- YOUR OBJECTIVE
Please give again, exactly, every line of the material from the one containing "S index' =>" to the end, including both of those lines.

-- Opening Marker --

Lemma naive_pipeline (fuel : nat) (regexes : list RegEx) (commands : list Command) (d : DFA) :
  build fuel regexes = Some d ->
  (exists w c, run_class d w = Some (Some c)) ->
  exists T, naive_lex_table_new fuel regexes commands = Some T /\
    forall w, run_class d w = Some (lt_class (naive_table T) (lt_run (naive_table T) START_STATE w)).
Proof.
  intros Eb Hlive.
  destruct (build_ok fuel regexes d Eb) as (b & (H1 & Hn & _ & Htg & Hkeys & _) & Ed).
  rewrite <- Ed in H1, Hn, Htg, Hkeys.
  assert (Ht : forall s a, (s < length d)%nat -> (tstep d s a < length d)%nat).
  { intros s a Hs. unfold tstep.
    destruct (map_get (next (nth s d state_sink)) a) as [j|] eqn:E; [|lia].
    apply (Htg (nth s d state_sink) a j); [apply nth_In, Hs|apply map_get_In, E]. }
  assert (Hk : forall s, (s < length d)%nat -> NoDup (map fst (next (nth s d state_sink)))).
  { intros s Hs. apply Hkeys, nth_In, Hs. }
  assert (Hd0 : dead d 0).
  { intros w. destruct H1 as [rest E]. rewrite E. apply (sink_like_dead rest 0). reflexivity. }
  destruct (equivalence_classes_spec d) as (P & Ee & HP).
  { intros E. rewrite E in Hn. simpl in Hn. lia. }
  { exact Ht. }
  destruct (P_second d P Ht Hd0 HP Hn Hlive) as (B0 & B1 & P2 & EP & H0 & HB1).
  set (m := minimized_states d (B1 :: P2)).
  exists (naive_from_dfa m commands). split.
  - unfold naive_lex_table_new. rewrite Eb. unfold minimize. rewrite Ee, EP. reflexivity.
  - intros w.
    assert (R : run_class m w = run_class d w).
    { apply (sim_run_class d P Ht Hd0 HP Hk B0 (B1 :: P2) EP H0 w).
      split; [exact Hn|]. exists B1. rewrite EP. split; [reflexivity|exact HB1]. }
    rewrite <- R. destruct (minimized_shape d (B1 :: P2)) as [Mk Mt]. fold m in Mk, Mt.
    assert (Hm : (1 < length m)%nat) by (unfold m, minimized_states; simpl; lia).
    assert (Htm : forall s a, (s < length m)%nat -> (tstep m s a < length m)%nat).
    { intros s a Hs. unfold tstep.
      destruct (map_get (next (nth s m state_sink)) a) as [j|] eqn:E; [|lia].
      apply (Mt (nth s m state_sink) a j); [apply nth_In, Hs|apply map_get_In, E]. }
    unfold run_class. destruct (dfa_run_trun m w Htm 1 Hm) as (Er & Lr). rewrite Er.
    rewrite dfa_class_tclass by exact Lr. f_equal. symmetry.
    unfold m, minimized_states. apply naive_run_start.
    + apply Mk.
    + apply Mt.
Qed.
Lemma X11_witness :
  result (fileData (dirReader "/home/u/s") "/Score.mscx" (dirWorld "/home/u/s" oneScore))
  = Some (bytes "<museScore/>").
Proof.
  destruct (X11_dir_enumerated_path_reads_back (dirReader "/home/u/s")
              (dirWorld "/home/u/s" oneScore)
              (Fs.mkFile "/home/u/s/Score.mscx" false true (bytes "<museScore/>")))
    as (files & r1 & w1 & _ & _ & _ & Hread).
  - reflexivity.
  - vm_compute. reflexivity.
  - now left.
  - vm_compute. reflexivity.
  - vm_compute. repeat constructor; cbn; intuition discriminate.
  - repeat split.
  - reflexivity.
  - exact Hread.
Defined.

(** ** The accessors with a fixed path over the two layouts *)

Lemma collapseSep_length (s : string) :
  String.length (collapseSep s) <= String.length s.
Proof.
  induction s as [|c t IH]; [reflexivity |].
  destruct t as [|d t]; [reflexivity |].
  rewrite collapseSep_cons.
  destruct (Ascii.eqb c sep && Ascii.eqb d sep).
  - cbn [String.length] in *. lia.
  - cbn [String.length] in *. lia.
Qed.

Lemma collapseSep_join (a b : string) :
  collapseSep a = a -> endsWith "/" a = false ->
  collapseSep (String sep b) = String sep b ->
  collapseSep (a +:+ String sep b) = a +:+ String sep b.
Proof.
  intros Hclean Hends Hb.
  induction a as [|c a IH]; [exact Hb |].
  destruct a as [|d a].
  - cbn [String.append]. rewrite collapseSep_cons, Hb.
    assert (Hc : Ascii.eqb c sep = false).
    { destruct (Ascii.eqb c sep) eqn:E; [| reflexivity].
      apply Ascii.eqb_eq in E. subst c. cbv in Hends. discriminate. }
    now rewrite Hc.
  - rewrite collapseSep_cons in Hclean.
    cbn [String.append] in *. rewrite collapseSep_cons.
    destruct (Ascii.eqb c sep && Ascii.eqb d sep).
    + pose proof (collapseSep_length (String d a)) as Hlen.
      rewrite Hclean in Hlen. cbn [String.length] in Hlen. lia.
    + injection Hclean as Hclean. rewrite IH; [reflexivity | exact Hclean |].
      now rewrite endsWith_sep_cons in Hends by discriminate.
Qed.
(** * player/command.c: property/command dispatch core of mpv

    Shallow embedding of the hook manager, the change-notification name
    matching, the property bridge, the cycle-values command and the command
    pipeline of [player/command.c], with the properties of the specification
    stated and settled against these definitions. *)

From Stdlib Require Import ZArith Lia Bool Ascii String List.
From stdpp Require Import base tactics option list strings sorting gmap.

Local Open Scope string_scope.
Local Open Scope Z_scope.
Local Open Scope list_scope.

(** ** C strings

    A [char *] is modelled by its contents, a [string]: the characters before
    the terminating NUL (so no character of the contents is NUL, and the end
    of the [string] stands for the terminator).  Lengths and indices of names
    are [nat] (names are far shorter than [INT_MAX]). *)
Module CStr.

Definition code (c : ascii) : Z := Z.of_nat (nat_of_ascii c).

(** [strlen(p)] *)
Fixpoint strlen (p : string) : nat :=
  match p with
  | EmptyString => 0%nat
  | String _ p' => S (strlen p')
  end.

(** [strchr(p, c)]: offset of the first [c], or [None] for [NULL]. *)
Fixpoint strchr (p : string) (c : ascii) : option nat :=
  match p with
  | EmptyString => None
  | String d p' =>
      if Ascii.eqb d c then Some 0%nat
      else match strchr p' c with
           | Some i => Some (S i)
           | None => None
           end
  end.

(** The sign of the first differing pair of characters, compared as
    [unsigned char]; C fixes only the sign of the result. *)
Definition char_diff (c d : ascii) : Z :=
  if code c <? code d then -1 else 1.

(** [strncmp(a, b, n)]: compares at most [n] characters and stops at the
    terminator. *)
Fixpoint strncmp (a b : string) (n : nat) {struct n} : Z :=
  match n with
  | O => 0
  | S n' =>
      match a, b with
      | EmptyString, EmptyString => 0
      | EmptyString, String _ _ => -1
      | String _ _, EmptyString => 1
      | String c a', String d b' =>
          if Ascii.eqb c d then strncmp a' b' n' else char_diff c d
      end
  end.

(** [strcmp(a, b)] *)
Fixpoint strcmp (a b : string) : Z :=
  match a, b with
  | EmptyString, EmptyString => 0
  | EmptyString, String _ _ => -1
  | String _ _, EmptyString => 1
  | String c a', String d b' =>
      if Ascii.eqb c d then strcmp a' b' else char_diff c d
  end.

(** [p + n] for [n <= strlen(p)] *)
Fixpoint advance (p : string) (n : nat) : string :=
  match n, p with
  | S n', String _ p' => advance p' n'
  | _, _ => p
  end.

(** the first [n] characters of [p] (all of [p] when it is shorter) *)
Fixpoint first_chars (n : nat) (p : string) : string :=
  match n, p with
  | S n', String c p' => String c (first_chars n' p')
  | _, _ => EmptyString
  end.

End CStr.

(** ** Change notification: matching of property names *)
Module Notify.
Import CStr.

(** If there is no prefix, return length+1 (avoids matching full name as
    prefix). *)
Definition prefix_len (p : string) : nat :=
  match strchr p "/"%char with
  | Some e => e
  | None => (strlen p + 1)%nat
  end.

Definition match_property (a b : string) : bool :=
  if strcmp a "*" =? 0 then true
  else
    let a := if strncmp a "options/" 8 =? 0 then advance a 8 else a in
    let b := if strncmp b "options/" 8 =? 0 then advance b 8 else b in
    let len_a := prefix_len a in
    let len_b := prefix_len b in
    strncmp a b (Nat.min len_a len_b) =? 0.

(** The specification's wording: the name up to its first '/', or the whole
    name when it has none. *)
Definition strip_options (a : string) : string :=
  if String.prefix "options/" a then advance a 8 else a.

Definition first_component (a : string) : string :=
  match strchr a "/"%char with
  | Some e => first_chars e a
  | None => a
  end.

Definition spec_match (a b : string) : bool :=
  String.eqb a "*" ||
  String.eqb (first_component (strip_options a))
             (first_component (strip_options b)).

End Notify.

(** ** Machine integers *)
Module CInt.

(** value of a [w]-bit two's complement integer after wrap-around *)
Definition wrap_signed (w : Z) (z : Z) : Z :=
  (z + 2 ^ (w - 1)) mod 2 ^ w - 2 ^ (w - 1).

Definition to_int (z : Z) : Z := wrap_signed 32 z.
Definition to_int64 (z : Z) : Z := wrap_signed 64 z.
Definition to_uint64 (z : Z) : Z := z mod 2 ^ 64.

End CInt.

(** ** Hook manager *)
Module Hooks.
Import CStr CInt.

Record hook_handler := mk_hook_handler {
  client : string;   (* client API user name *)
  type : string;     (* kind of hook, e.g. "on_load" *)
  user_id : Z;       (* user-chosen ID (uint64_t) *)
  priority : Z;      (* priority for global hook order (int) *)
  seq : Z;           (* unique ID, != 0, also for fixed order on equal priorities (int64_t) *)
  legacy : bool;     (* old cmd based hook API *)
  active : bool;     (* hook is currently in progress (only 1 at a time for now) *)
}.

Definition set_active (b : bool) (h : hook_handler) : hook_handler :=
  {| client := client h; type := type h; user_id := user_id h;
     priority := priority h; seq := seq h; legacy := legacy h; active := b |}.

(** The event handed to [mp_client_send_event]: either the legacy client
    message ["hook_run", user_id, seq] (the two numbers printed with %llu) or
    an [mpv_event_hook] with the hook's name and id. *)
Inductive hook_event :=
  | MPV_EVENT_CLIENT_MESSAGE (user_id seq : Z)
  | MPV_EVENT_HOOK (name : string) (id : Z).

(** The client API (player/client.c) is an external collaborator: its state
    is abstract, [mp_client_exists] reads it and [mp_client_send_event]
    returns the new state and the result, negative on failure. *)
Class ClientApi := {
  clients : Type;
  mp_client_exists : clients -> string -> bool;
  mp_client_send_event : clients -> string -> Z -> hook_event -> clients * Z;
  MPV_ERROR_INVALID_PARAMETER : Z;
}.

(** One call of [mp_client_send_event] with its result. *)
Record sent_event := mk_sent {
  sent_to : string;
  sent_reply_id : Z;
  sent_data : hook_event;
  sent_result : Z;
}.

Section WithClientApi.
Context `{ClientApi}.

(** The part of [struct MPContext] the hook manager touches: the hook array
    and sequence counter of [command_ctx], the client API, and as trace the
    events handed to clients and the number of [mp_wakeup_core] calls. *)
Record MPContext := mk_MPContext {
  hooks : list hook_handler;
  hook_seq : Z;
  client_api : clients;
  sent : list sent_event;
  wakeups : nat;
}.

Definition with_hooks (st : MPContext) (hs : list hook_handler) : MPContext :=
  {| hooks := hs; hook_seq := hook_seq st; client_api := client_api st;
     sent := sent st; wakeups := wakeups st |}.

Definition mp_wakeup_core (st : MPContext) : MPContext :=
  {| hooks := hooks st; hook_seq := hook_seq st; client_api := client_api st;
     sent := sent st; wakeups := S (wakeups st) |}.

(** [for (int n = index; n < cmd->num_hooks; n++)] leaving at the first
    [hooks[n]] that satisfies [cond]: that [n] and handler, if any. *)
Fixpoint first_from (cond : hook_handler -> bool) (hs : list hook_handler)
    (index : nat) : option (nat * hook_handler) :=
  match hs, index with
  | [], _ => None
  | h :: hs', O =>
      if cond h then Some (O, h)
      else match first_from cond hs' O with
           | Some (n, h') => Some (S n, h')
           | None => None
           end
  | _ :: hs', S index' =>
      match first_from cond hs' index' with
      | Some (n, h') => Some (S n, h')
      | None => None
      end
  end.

-- Closing Marker --

- SOLUTION FOR THIS EXERCISE
  | _ :: hs', S index' =>
      match first_from cond hs' index' with
      | Some (n, h') => Some (S n, h')
      | None => None
      end
  end.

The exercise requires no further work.